Pero tampoco le obedecía la mano para deformar a un ejemplar tan bello como Karanaragujereándole el morro y atravesándolo con una astilla de madera. Y efectivamente, cuántas veces recordó después las palabras de Kazangap, y cuántas veces, llevado al frenesí, juró que no tendría en cuenta nada, y sin embargo no tocó al camello. Durante un tiempo pensó en castrarlo, pero tampoco se atrevió, no supo vencerse a sí mismo. Y pasaban los años, y con la llegada de los fríos invernales comenzaba el suplicio, la búsqueda del rebelde en celo, del furioso Karanar...
Todo empezó aquel invierno. Quedó grabado en su memoria. Y mientras sometía a Karanary preparaba un cercado para tenerlo sólidamente encerrado, llegó el Año Nuevo. Y los Kuttybáyev tuvieron la idea del abeto. Fue un gran acontecimiento para toda la chiquillería de Boranly. De hecho, Ukubala y sus hijas se trasladaron a la barraca de los Kuttybáyev. Todo el día estuvieron ocupados en los preparativos y en el adorno del abeto. Tanto al ir al trabajo como al volver, lo primero que hacía Yediguéi era entrar a echar un vistazo para ver cómo iba el abeto de los Kuttybáyev. Cada vez estaba más hermoso, más engalanado, florecía con sus cintas y sus diferentes juguetes de confección casera. Aquí hay que rendir homenaje a las mujeres: Zaripa y Ukubala se esforzaron por los niños, pusieron a contribución toda su maestría. Y se trataba quizá no tanto del abeto en sí como de las esperanzas para el nuevo año, que para todos se concretaban en una inconsciente espera de rápidos y felices cambios.
Abutalip no se contentó con eso, sacó a la chiquillería al patio y allí empezaron a levantar un enorme monigote de nieve. Al principio Yediguéi pensó que, simplemente, se estaba divirtiendo, pero luego quedó admirado de su empresa.

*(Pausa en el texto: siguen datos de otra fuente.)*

(** ** What a listing contains *)

(** The entries of a tree: recursively its files by their path below the
    prefix; otherwise the files directly below, and each directory directly
    below that a file goes through. *)
Definition listed (recursive : bool) (prefix : string) (rows : gmap string file_row) (x : TreeListingEntry) : Prop :=
  let child name row path := rows !! (child_prefix prefix +:+ name) = Some row /\ name <> "" /\
    x = mkListing EntryFile (Some (fr_cas_hash row)) (fr_size row) path in
  if recursive then exists name row, child name row name
  else (exists name row, child name row (child_prefix prefix +:+ name) /\ contains_char "/" name = false) \/
       (exists d rest row, rows !! (child_prefix prefix +:+ d +:+ String "/" rest) = Some row /\ contains_char "/" d = false /\
          x = mkListing EntryDirectory None 0 (join_tree_path prefix d)).

Definition file_listed (prefix : string) (e : FileEntry) (x : TreeListingEntry) : Prop :=
  exists name, name <> "" /\ fe_path e = child_prefix prefix +:+ name /\ contains_char "/" name = false /\
    x = mkListing EntryFile (Some (fe_cas_hash e)) (fe_size e) (fe_path e).

Lemma emit_one_elem prefix prev e x :
  x ∈ emit_one prefix prev e <-> file_listed prefix e x \/
    exists d, directory_of prefix (fe_path e) = Some d /\ prev ≫= directory_of prefix <> Some d /\
      x = mkListing EntryDirectory None 0 (join_tree_path prefix d).
Proof.
  unfold emit_one. split.
  - destruct (strip_tree_prefix (fe_path e) prefix) as [rel|] eqn:Er; [|by intros ?%elem_of_nil].
    destruct (String.eqb_spec rel "") as [|Hne]; [by intros ?%elem_of_nil|].
    destruct (split_once "/" rel) as [[d rest]|] eqn:Es.
    + case_bool_decide; [by intros ?%elem_of_nil|]. intros ->%list_elem_of_singleton. right. exists d. split; [|done].
      unfold directory_of. rewrite Er. cbn. rewrite Es. by destruct (String.eqb_spec rel "").
    + apply strip_tree_prefix_Some in Er; [|done]. intros ->%list_elem_of_singleton. left. exists rel.
      split; [done|]. split; [done|]. split; [by apply split_once_None|done].
  - intros [(name & Hne & Hp & Hs & ->)|(d & Hd & Hprev & ->)].
    + rewrite (proj2 (strip_tree_prefix_Some prefix (fe_path e) name Hne) Hp). destruct (String.eqb_spec name ""); [done|].
      rewrite (proj2 (split_once_None _ _) Hs). by left.
    + unfold directory_of in Hd. destruct (strip_tree_prefix (fe_path e) prefix) as [rel|]; [|done]. cbn [mbind option_bind] in Hd.
      destruct (rel =? "")%string; [done|]. destruct (split_once "/" rel) as [[d' rest]|]; [|done]. injection Hd as ->.
      rewrite bool_decide_eq_false_2 by done. by left.
Qed.

Lemma emit_elem prefix entries : forall prev x, rows_sorted prev entries ->
  x ∈ emit prefix prev entries <-> (exists e, e ∈ entries /\ file_listed prefix e x) \/
    exists d e, e ∈ entries /\ directory_of prefix (fe_path e) = Some d /\ prev ≫= directory_of prefix <> Some d /\
      x = mkListing EntryDirectory None 0 (join_tree_path prefix d).
Proof.
  induction entries as [|e entries IH]; intros prev x Hs; cbn [emit].
  { split; [by intros ?%elem_of_nil|]. intros [(e & He & _)|(d & e & He & _)]; by apply elem_of_nil in He. }
  apply rows_sorted_cons in Hs as [Hs Hle]. rewrite elem_of_app, emit_one_elem, IH by done. split.
  - intros [[Hf|(d & Hd & Hp & ->)]|[(e' & He' & Hf)|(d & e' & He' & Hd & Hp & ->)]].
    + left. exists e. split; [by left|done].
    + right. exists d, e. split; [by left|done].
    + left. exists e'. split; [by right|done].
    + right. exists d, e'. split; [by right|]. split; [done|]. split; [|done]. intros Hprev. apply Hp. cbn.
      destruct prev as [p|]; [|done]. destruct (Hle p e' eq_refl He') as [H1' H2'].
      by apply (directory_convex prefix p (fe_path e) (fe_path e') d).
  - intros [(e' & [->|He']%elem_of_cons & Hf)|(d & e' & [->|He']%elem_of_cons & Hd & Hp & ->)].
    + by left; left.
    + right. left. by exists e'.
    + left. right. by exists d.
    + destruct (decide (directory_of prefix (fe_path e) = Some d)) as [Hed|Hed].
      * left. right. by exists d.
      * right. right. exists d, e'. done.
Qed.

Lemma join_tree_path_inj prefix a b : join_tree_path prefix a = join_tree_path prefix b -> a = b.
Proof. unfold join_tree_path. destruct (prefix =? "")%string; [done|]. intros E. by apply string_app_inj_l, string_app_inj_l in E. Qed.

Lemma emit_NoDup prefix entries : forall prev, rows_sorted prev entries -> NoDup (map fe_path entries) -> NoDup (emit prefix prev entries).
Proof.
  induction entries as [|e entries IH]; intros prev Hs Hnd; cbn [emit]; [constructor|].
  apply rows_sorted_cons in Hs as [Hs _]. cbn [map] in Hnd. apply NoDup_cons in Hnd as [Hnew Hnd].
  apply NoDup_app. split; [|split; [|by apply IH]].
  - unfold emit_one. destruct (strip_tree_prefix _ _) as [rel|]; [|constructor]. destruct (rel =? "")%string; [constructor|].
    destruct (split_once "/" rel) as [[d rest]|]; [destruct (bool_decide _); [constructor|]|]; apply NoDup_singleton.
  - intros x [Hf|(d & Hd & _ & ->)]%emit_one_elem.
    + destruct Hf as (name & _ & Hp & _ & ->). rewrite emit_elem by done. intros [(e' & He' & (name' & _ & Hp' & _ & [= _ _ E]))|(d & _ & _ & _ & _ & [=])].
      apply Hnew. apply elem_of_map. exists e'. by rewrite E.
    + rewrite emit_elem by done. intros [(e' & _ & (name' & _ & _ & _ & [=]))|(d' & e' & _ & _ & Hp & [= E])].
      apply join_tree_path_inj in E as ->. by apply Hp.
Qed.

Lemma recursive_elem prefix entries x :
  x ∈ recursive_entries entries prefix <-> exists e name, e ∈ entries /\ name <> "" /\ fe_path e = child_prefix prefix +:+ name /\
    x = mkListing EntryFile (Some (fe_cas_hash e)) (fe_size e) name.
Proof.
  unfold recursive_entries. rewrite list_elem_of_omap. split.
  - intros (e & He & Hx). destruct (strip_tree_prefix (fe_path e) prefix) as [rel|] eqn:Er; [|done].
    destruct (String.eqb_spec rel "") as [|Hne]; [done|]. injection Hx as <-. exists e, rel. by apply strip_tree_prefix_Some in Er.
  - intros (e & name & He & Hne & Hp & ->). exists e. split; [done|]. rewrite (proj2 (strip_tree_prefix_Some _ _ _ Hne) Hp).
    by destruct (String.eqb_spec name "").
Qed.

Lemma recursive_NoDup prefix entries : NoDup (map fe_path entries) -> NoDup (recursive_entries entries prefix).
Proof.
  induction entries as [|e entries IH]; [constructor|]. cbn [map]. intros [Hnew Hnd]%NoDup_cons.
  change (recursive_entries (e :: entries) prefix) with
    (match (match strip_tree_prefix (fe_path e) prefix with
            | Some rel => if (rel =? "")%string then None else Some (mkListing EntryFile (Some (fe_cas_hash e)) (fe_size e) rel)
            | None => None
            end) with Some y => y :: recursive_entries entries prefix | None => recursive_entries entries prefix end).
  destruct (strip_tree_prefix (fe_path e) prefix) as [rel|] eqn:Er; [|by apply IH].
  destruct (String.eqb_spec rel "") as [|Hne]; [by apply IH|]. apply NoDup_cons. split; [|by apply IH].
  intros (e' & name & He' & _ & Hp & [= _ _ <-])%recursive_elem. apply strip_tree_prefix_Some in Er; [|done].
  apply Hnew, elem_of_map. exists e'. by rewrite Hp, Er.
Qed.

Section Listed.
Context `{Base64Laws, !Base64Length, SqlLikeLaws}.

Lemma selected_elem prefix rows path row : trim_slashes prefix = prefix ->
  (path, row) ∈ selected prefix None rows <-> rows !! path = Some row /\ below_prefix prefix path = true.
Proof.
  intros Ht. unfold selected. rewrite Ht, list_elem_of_In, filter_In, <- list_elem_of_In, elem_of_ordered. done.
Qed.

Lemma content_listed recursive prefix rows id c : trim_slashes prefix = prefix ->
  let entries := map (entry_of id c) (selected prefix None rows) in
  NoDup (content recursive prefix None entries) /\
  forall x, x ∈ content recursive prefix None entries <-> listed recursive prefix rows x.
Proof.
  intros Ht entries. destruct (selected_sorted prefix rows) as [Hs Hnd].
  assert (map fe_path entries = map fst (selected prefix None rows)) as Hpaths by (unfold entries; by rewrite map_map).
  assert (rows_sorted None entries) as Hsorted by (unfold rows_sorted; cbn; by rewrite Hpaths).
  assert (forall e, e ∈ entries <-> exists path row, rows !! path = Some row /\ below_prefix prefix path = true /\ e = entry_of id c (path, row)) as Hin.
  { intros e. unfold entries. rewrite elem_of_map. split.
    - intros ([path row] & <- & He). apply selected_elem in He as [? ?]; [|done]. by exists path, row.
    - intros (path & row & Hr & Hb & ->). exists (path, row). split; [done|]. by apply selected_elem. }
  assert (forall name, name <> "" -> below_prefix prefix (child_prefix prefix +:+ name) = true) as Hbelow
    by (intros name Hne; eapply below_prefix_complete; by apply strip_tree_prefix_Some).
  rewrite <- Hpaths in Hnd. unfold content, listed. destruct recursive; (split; [by apply recursive_NoDup || by apply emit_NoDup|]); intros x.
  - rewrite recursive_elem. split.
    + intros (e & name & (path & row & Hr & _ & ->)%Hin & Hne & Hp & ->). cbn in Hp. subst path. by exists name, row.
    + intros (name & row & Hr & Hne & ->). exists (entry_of id c (child_prefix prefix +:+ name, row)), name.
      split; [apply Hin; eauto 10|done].
  - rewrite emit_elem by done. split.
    + intros [(e & (path & row & Hr & _ & ->)%Hin & name & Hne & Hp & Hslash & ->)|(d & e & (path & row & Hr & _ & ->)%Hin & Hd & _ & ->)].
      * left. cbn in Hp |- *. subst path. by exists name, row.
      * right. apply directory_of_Some in Hd as (Hslash & rest & Hp). cbn in Hp. subst path. by exists d, rest, row.
    + intros [(name & row & (Hr & Hne & ->) & Hslash)|(d & rest & row & Hr & Hslash & ->)].
      * left. exists (entry_of id c (child_prefix prefix +:+ name, row)). split; [apply Hin; eauto 10|]. by exists name.
      * right. exists d, (entry_of id c (child_prefix prefix +:+ d +:+ String "/" rest, row)). split; [|split; [|done]].
        -- apply Hin. eexists _, _. split; [done|]. split; [|done]. apply Hbelow. by destruct d.
        -- apply directory_of_Some. split; [done|]. by exists rest.
Qed.

(** C21: Following the cursors of a tree listing ends, in whatever states the
    requests run as long as the revision is there, and the pages together list
    the revision's tree exactly: every file once, or, without recursion, every
    child once, be it a file or a directory, and nothing else. *)
Theorem tree_pages_list_the_tree rq states id row c rows :
  (forall k i, holds (states k i) id row c rows) ->
  same_repo (tr_namespace rq) (tr_repo_name rq) (repo_type_str (tr_repo_type rq)) row = true ->
  rr_private row = 0 \/ rr_namespace row = tr_username rq ->
  is_commit_name c = true -> (forall path, is_Some (rows !! path) -> stored_path path) ->
  tr_cursor rq = None -> resolve_revision_id (fun _ => false) id (tr_revision rq) (states 0%nat 1%nat) = Ok c ->
  exists listing, follow (S (size rows)) states 0 rq = Some (Ok listing) /\
    NoDup listing /\ forall x, x ∈ listing <-> listed (tr_recursive rq) (normalize_tree_path (tr_tree_path rq)) rows x.
Proof.
  intros Hst Hrepo Hacc Hname Hpaths Hcur Hrev. set (prefix := normalize_tree_path (tr_tree_path rq)).
  assert (length (selected prefix None rows) <= size rows)%nat as Hlen.
  { unfold selected. etransitivity; [apply sublist_length, filter_sublist|]. unfold ordered_rows.
    by rewrite merge_sort_Permutation, length_map_to_list. }
  destruct (follow_spec rq states id row c rows Hst Hrepo Hacc Hname Hpaths (length (selected prefix None rows)) [] (selected prefix None rows)
    (S (size rows)) 0%nat (tr_revision rq) None) as (listing & Hf & Hp); [done|done|lia|done|done|].
  assert (reposition rq (tr_revision rq) None = rq) as Erq by (unfold reposition; rewrite <- Hcur; by destruct rq).
  rewrite Erq in Hf. exists listing. split; [done|].
  destruct (content_listed (tr_recursive rq) prefix rows id c) as [Hnd Hin]; [apply trim_slashes_idempotent|].
  change (last_path None (map (entry_of id c) [])) with (@None string) in Hp. split; [by rewrite Hp|]. intros x. rewrite Hp. apply Hin.
Qed.
End Listed.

El enorme monigote de nieve, casi de la altura de un hombre, un gracioso monstruo con los ojos y las cejas negros de carbón, con la nariz roja y la bocaza sonriente, con el raído gorro de piel de zorro de Kazangap en la cabeza, se levantaba frente al apartadero dando la bienvenida a los trenes. En una de sus manos, el monigote tenía el banderín verde del ferrocarril –vía libre–, y en la otra una placa de madera con la felicitación: «¡Feliz año 1953!». ¡Fue algo fantástico! Aquel monigote se mantuvo allí bastante tiempo, incluso después del 1 de enero...

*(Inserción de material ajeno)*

(* ===== verification/HubCommit.v ===== *)
(** * Commits (src/hub/src/commit, src/hub/src/services/commit.rs)

    Parsing the operations of a commit, storing or confirming their contents at
    the CAS server, and the commit of the changes to the metadata store. *)
From stdpp Require Import gmap strings.
From Stdlib Require Import Ascii.
From S2P Require Import Prelude Bytes Crates MerkleHash Hash Text TokenCrates Tokens HubSigner HubMetadata HubTree HubPrograms.

Local Open Scope string_scope.
Local Open Scope list_scope.
Local Open Scope Z_scope.

(** ** Commits (src/hub/src/commit, src/hub/src/services/commit.rs) *)
Definition MAX_INLINE_SIZE : Z := 10 * 1024 * 1024.
Definition MAX_COMMIT_BODY_SIZE : Z := 20 * 1024 * 1024.
Definition MAX_COMMIT_OPERATIONS : Z := 10000.

Record CommitHeader := mkCommitHeader { ch_summary : string; ch_parent_revision : option string }.
Record FileOperation := mkFileOp { fo_path : string; fo_content : string }.
Record LfsFileOperation := mkLfsOp { lo_path : string; lo_oid : string; lo_size : Z }.
Record DeletedEntryOperation := mkDeletedOp { do_path : string }.
Inductive CommitOperation :=
| OpHeader (h : CommitHeader)
| OpFile (f : FileOperation)
| OpLfsFile (f : LfsFileOperation)
| OpDeletedEntry (d : DeletedEntryOperation).
Inductive TreeOperation :=
| TrFile (f : FileOperation)
| TrLfsFile (f : LfsFileOperation)
| TrDeletedEntry (d : DeletedEntryOperation).
Record CommitResponse := mkCommitResponse { cr_commit_oid : string; cr_commit_url : string; cr_pr_url : option string; cr_pr_num : option Z }.

Inductive CommitServiceError :=
| CePayloadTooLarge (actual max : Z)
| CeValidation (msg : string)
| CeForbidden (msg : string)
| CeNotFound (msg : string)
| CeConflict (msg : string) (current_head : option string) (note : option string)
| CeUnprocessableEntity (msg : string)
| CeCasUpload (status : Z) (msg : string)
| CeBadGateway (msg : string)
| CeGatewayTimeout (msg : string)
| CeInternal (msg : string).

Record CommitRequest := mkCommitRequest {
  cq_username : string;
  cq_namespace : string;
  cq_repo_name : string;
  cq_revision : string;
  cq_repo_type : RepoType;
  cq_body : string;
}.

(** serde_json on a line of the body; a number is read into a [u64]. *)
Class CommitJson := parse_operation : string -> option CommitOperation.
Class CommitJsonLaws `{CommitJson} : Prop := parse_operation_size : forall s f, parse_operation s = Some (OpLfsFile f) -> in_u64 (lo_size f).

(** [str::lines] *)
Fixpoint split_lines (line s : string) : list string :=
  match s with
  | EmptyString => if (line =? "")%string then [] else [line]
  | String a s => if Ascii.eqb a "010"%char then line :: split_lines "" s else split_lines (line +:+ String a "") s
  end.
Fixpoint strip_cr (s : string) : string :=
  match s with
  | EmptyString => EmptyString
  | String a EmptyString => if Ascii.eqb a "013"%char then EmptyString else String a EmptyString
  | String a s => String a (strip_cr s)
  end.
(** A last line without a line feed keeps its carriage return. *)
Fixpoint lines_of (pieces : list string) (terminated : bool) : list string :=
  match pieces with
  | [] => []
  | [l] => [if terminated then strip_cr l else l]
  | l :: pieces => strip_cr l :: lines_of pieces terminated
  end.
Fixpoint ends_with_newline (s : string) : bool :=
  match s with
  | EmptyString => true
  | String a EmptyString => Ascii.eqb a "010"%char
  | String _ s => ends_with_newline s
  end.
Definition str_lines (s : string) : list string := lines_of (split_lines "" s) (ends_with_newline s).

Definition as_i64 (n : Z) : Z := if n <? 2 ^ 63 then n else n - 2 ^ 64.
Definition i64_to_string (z : Z) : string := if z <? 0 then "-" +:+ u64_to_string (- z) else u64_to_string z.

Section Commit.
Context `{HexCrate, Sha2, Base64, TokenJson, Ed25519, CommitJson}.

Definition generate_commit_id (repo_id : Z) (parent : option string) (message : string) (timestamp : Z) (nonce : string) : string :=
  hex_encode (sha256_digest (str_bytes
    (i64_to_string repo_id +:+ ":" +:+ default "" parent +:+ ":" +:+ message +:+ ":" +:+ i64_to_string timestamp +:+ ":" +:+ nonce))).

Definition decode_base64_content (content : string) : outcome string (list byte) :=
  let content_to_decode := default content (strip_prefix "base64:" content) in
  ok_or (std_decode content_to_decode) "Base64 decode error".

(** The loop over the non-blank lines; [first]: none was seen before. *)
Fixpoint parse_operations (first : bool) (lines : list string) : outcome CommitServiceError (option CommitHeader * list TreeOperation) :=
  match lines with
  | [] => Ok (None, [])
  | line :: lines =>
      if is_blank line then parse_operations first lines
      else
        let* op := ok_or (parse_operation line) (CeValidation "Invalid NDJSON line") in
        if first then
          match op with
          | OpHeader parsed_header => let* rest := parse_operations false lines in Ok (Some parsed_header, snd rest)
          | _ => Err (CeValidation "Commit header must be the first non-empty operation")
          end
        else
          let push (op : TreeOperation) := (let* rest := parse_operations false lines in Ok (None, op :: snd rest)) in
          match op with
          | OpHeader _ => Err (CeValidation "Commit must contain exactly one header")
          | OpFile file => push (TrFile file)
          | OpLfsFile lfs_file => push (TrLfsFile lfs_file)
          | OpDeletedEntry deleted_entry => push (TrDeletedEntry deleted_entry)
          end
  end.
Definition parse_commit_body (body : string) : outcome CommitServiceError (CommitHeader * list TreeOperation) :=
  let* parsed := parse_operations true (str_lines body) in
  let* header := ok_or (fst parsed) (CeValidation "Missing header in commit") in
  Ok (header, snd parsed).

Definition ensure_parent_matches_head (parent_revision current_head : option string) : outcome CommitServiceError unit :=
  match parent_revision, current_head with
  | Some parent, Some head =>
      if (parent =? head)%string then Ok tt
      else Err (CeConflict "Parent revision does not match current HEAD" (Some head)
                  (Some "This is a pre-check for early error detection. The authoritative check happens atomically during commit."))
  | Some _, None =>
      Err (CeConflict "Parent revision specified but repository has no HEAD" None
             (Some "This is a pre-check. The authoritative check happens atomically during commit."))
  | None, Some head =>
      Err (CeConflict "No parent specified but repository already has HEAD" (Some head)
             (Some "This is a pre-check. The authoritative check happens atomically during commit."))
  | None, None => Ok tt
  end.

Definition map_metadata_load_error (err : MetadataError) : CommitServiceError :=
  match err with RepoNotFound _ => CeNotFound (metadata_message err) | _ => CeInternal (metadata_message err) end.

(** [MetadataStore::is_namespace_member], which no store overrides. *)
Definition is_namespace_member (username namespace : string) : outcome MetadataError bool := Ok false.

Definition ensure_namespace_write_access (username namespace : string) : outcome CommitServiceError unit :=
  if (namespace =? username)%string then Ok tt
  else
    let* has_access := map_err map_metadata_load_error (is_namespace_member username namespace) in
    if has_access then Ok tt else Err (CeForbidden "User cannot commit to namespace").

Context (cas_url : string) (signer : XetSigner).

Definition process_inline_file (file_op : FileOperation) (repo_id : Z) (commit_id cas_write_token : string)
  : prog (outcome CommitServiceError FileEntry) :=
  try* _ := map_err (fun msg => CeValidation ("Invalid file path: " +:+ msg)) (validate_file_path (fo_path file_op)) in
  try* decoded_content := map_err CeValidation (decode_base64_content (fo_content file_op)) in
  if MAX_INLINE_SIZE <? len decoded_content then Done (Err (CeValidation "Inline file too large"))
  else
    let oid := hex_encode (sha256_digest decoded_content) in
    let size := len decoded_content in
    bind* stored := proxy_lfs_upload cas_url oid decoded_content cas_write_token in
    try* _ := map_err (fun err => CeCasUpload (cu_status err) (cu_message err)) stored in
    Done (Ok (mkEntry (fo_path file_op) repo_id commit_id size oid false)).

Definition process_lfs_file (lfs_op : LfsFileOperation) (repo_id : Z) (commit_id internal_token : string)
  : prog (outcome CommitServiceError FileEntry) :=
  try* _ := map_err (fun msg => CeValidation ("Invalid file path: " +:+ msg)) (validate_file_path (lo_path lfs_op)) in
  if negb ((String.length (lo_oid lfs_op) =? 64)%nat && all_hexdigits (lo_oid lfs_op))
  then Done (Err (CeValidation "Invalid LFS OID format: expected 64-character hex string"))
  else if negb (lo_size lfs_op <=? i64_max)
  then Done (Err (CeValidation "LFS file size exceeds the supported metadata range"))
  else
    bind* found := head_blob cas_url (lo_oid lfs_op) internal_token in
    match found with
    | Ok blob_state =>
        if bs_size blob_state =? lo_size lfs_op
        then Done (Ok (mkEntry (lo_path lfs_op) repo_id commit_id (lo_size lfs_op) (lo_oid lfs_op) true))
        else Done (Err (CeUnprocessableEntity "LFS file size mismatch"))
    | Err HeNotFound => Done (Err (CeUnprocessableEntity "LFS file not found in CAS"))
    | Err HeCasTimeout => Done (Err (CeGatewayTimeout "CAS verification timed out"))
    | Err _ => Done (Err (CeBadGateway "CAS verification failed"))
    | Panic => Done Panic
    end.

Definition process_operation (operation : TreeOperation) (repo_id : Z) (commit_id cas_write_token internal_token : string)
  : prog (outcome CommitServiceError FileTreeChange) :=
  match operation with
  | TrFile file_op => run* entry := process_inline_file file_op repo_id commit_id cas_write_token in Done (Ok (Upsert entry))
  | TrLfsFile lfs_op => run* entry := process_lfs_file lfs_op repo_id commit_id internal_token in Done (Ok (Upsert entry))
  | TrDeletedEntry deleted =>
      try* _ := map_err (fun msg => CeValidation ("Invalid deleted entry path: " +:+ msg)) (validate_file_path (do_path deleted)) in
      Done (Ok (HubMetadata.Delete (do_path deleted)))
  end.

Fixpoint process_operations (operations : list TreeOperation) (repo_id : Z) (commit_id cas_write_token internal_token : string)
  : prog (outcome CommitServiceError (list FileTreeChange)) :=
  match operations with
  | [] => Done (Ok [])
  | operation :: operations =>
      run* change := process_operation operation repo_id commit_id cas_write_token internal_token in
      run* changes := process_operations operations repo_id commit_id cas_write_token internal_token in
      Done (Ok (change :: changes))
  end.

Definition is_lfs_op (op : TreeOperation) : bool := match op with TrLfsFile _ => true | _ => false end.
Definition is_file_op (op : TreeOperation) : bool := match op with TrFile _ => true | _ => false end.

(** Signing with the clock of the call, where a token is needed. *)
Definition signed_if (needed : bool) (sign_at : option Z -> outcome string (string * Z)) (msg : string) : prog (outcome CommitServiceError string) :=
  if needed then
    call* now := Clock in
    Done (map_err (fun err => CeInternal (msg +:+ err)) (let* signed := sign_at now in Ok (fst signed)))
  else Done (Ok "").

(** [commit] once the parent is known to be the head. *)
Definition commit_changes (rq : CommitRequest) (repo : Repo) (header : CommitHeader) (operations : list TreeOperation) (current_head : option string)
  : prog (outcome CommitServiceError CommitResponse) :=
  let parent_revision := ch_parent_revision header in
  run* internal_token := signed_if (existsb is_lfs_op operations) (sign_internal signer) "Failed to sign internal token: " in
  call* now := UnixNow in
  let timestamp := as_i64 now in
  call* nonce := Uuid in
  let commit_id := generate_commit_id (rp_id repo) current_head (ch_summary header) timestamp nonce in
  run* cas_write_token := signed_if (existsb is_file_op operations)
    (fun now => sign signer now (cq_username rq) "write" (cq_namespace rq +:+ "/" +:+ cq_repo_name rq)
                  (repo_type_str (cq_repo_type rq)) (cq_revision rq)) "Failed to sign CAS write token: " in
  run* changes := process_operations operations (rp_id repo) commit_id cas_write_token internal_token in
  let revision := mkRevision commit_id (rp_id repo) current_head (ch_summary header) (cq_username rq) timestamp in
  call* committed := CommitChanges revision changes parent_revision in
  try* _ := map_err (fun err =>
    match err with
    | MdConflict actual_head => CeConflict "Parent revision does not match current HEAD" (Some actual_head) None
    | _ => CeInternal (metadata_message err)
    end) committed in
  Done (Ok (mkCommitResponse commit_id ("/" +:+ cq_namespace rq +:+ "/" +:+ cq_repo_name rq +:+ "/commit/" +:+ commit_id) None None)).

Definition commit (rq : CommitRequest) : prog (outcome CommitServiceError CommitResponse) :=
  if MAX_COMMIT_BODY_SIZE <? str_len (cq_body rq) then Done (Err (CePayloadTooLarge (str_len (cq_body rq)) MAX_COMMIT_BODY_SIZE))
  else
    try* _ := ensure_namespace_write_access (cq_username rq) (cq_namespace rq) in
    let operation_count := len (List.filter (fun line => negb (is_blank line)) (str_lines (cq_body rq))) in
    if MAX_COMMIT_OPERATIONS <? operation_count then Done (Err (CeValidation "Too many operations in commit"))
    else
      call* repo := GetRepo (cq_namespace rq) (cq_repo_name rq) (cq_repo_type rq) in
      try* repo := map_err map_metadata_load_error repo in
      if negb (cq_revision rq =? "main")%string then Done (Err (CeValidation "Commits currently support only the 'main' revision"))
      else
        try* parsed := parse_commit_body (cq_body rq) in
        let header := fst parsed in
        let operations := snd parsed in
        call* current_head := GetHead (rp_id repo) in
        try* current_head := map_err map_metadata_load_error current_head in
        try* _ := ensure_parent_matches_head (ch_parent_revision header) current_head in
        commit_changes rq repo header operations current_head.
End Commit.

El 31 de diciembre del año que se iba, los niños de Boranly jugaron alrededor del abeto y en el patio durante todo el día, hasta caer la tarde. También tenían allí su ocupación los mayores, los que se encontraban libres de servicio. Por la mañana, Abutalip contó a Yediguéi que a primera hora los niños se habían acercado a rastras hasta su cama, resoplando y armando jaleo mientras él se fingía profundamente dormido. «–¡Levántate, levántate, pápika! –importunaba Ermek–. Pronto llegará Papá Noel. Iremos a recibirle.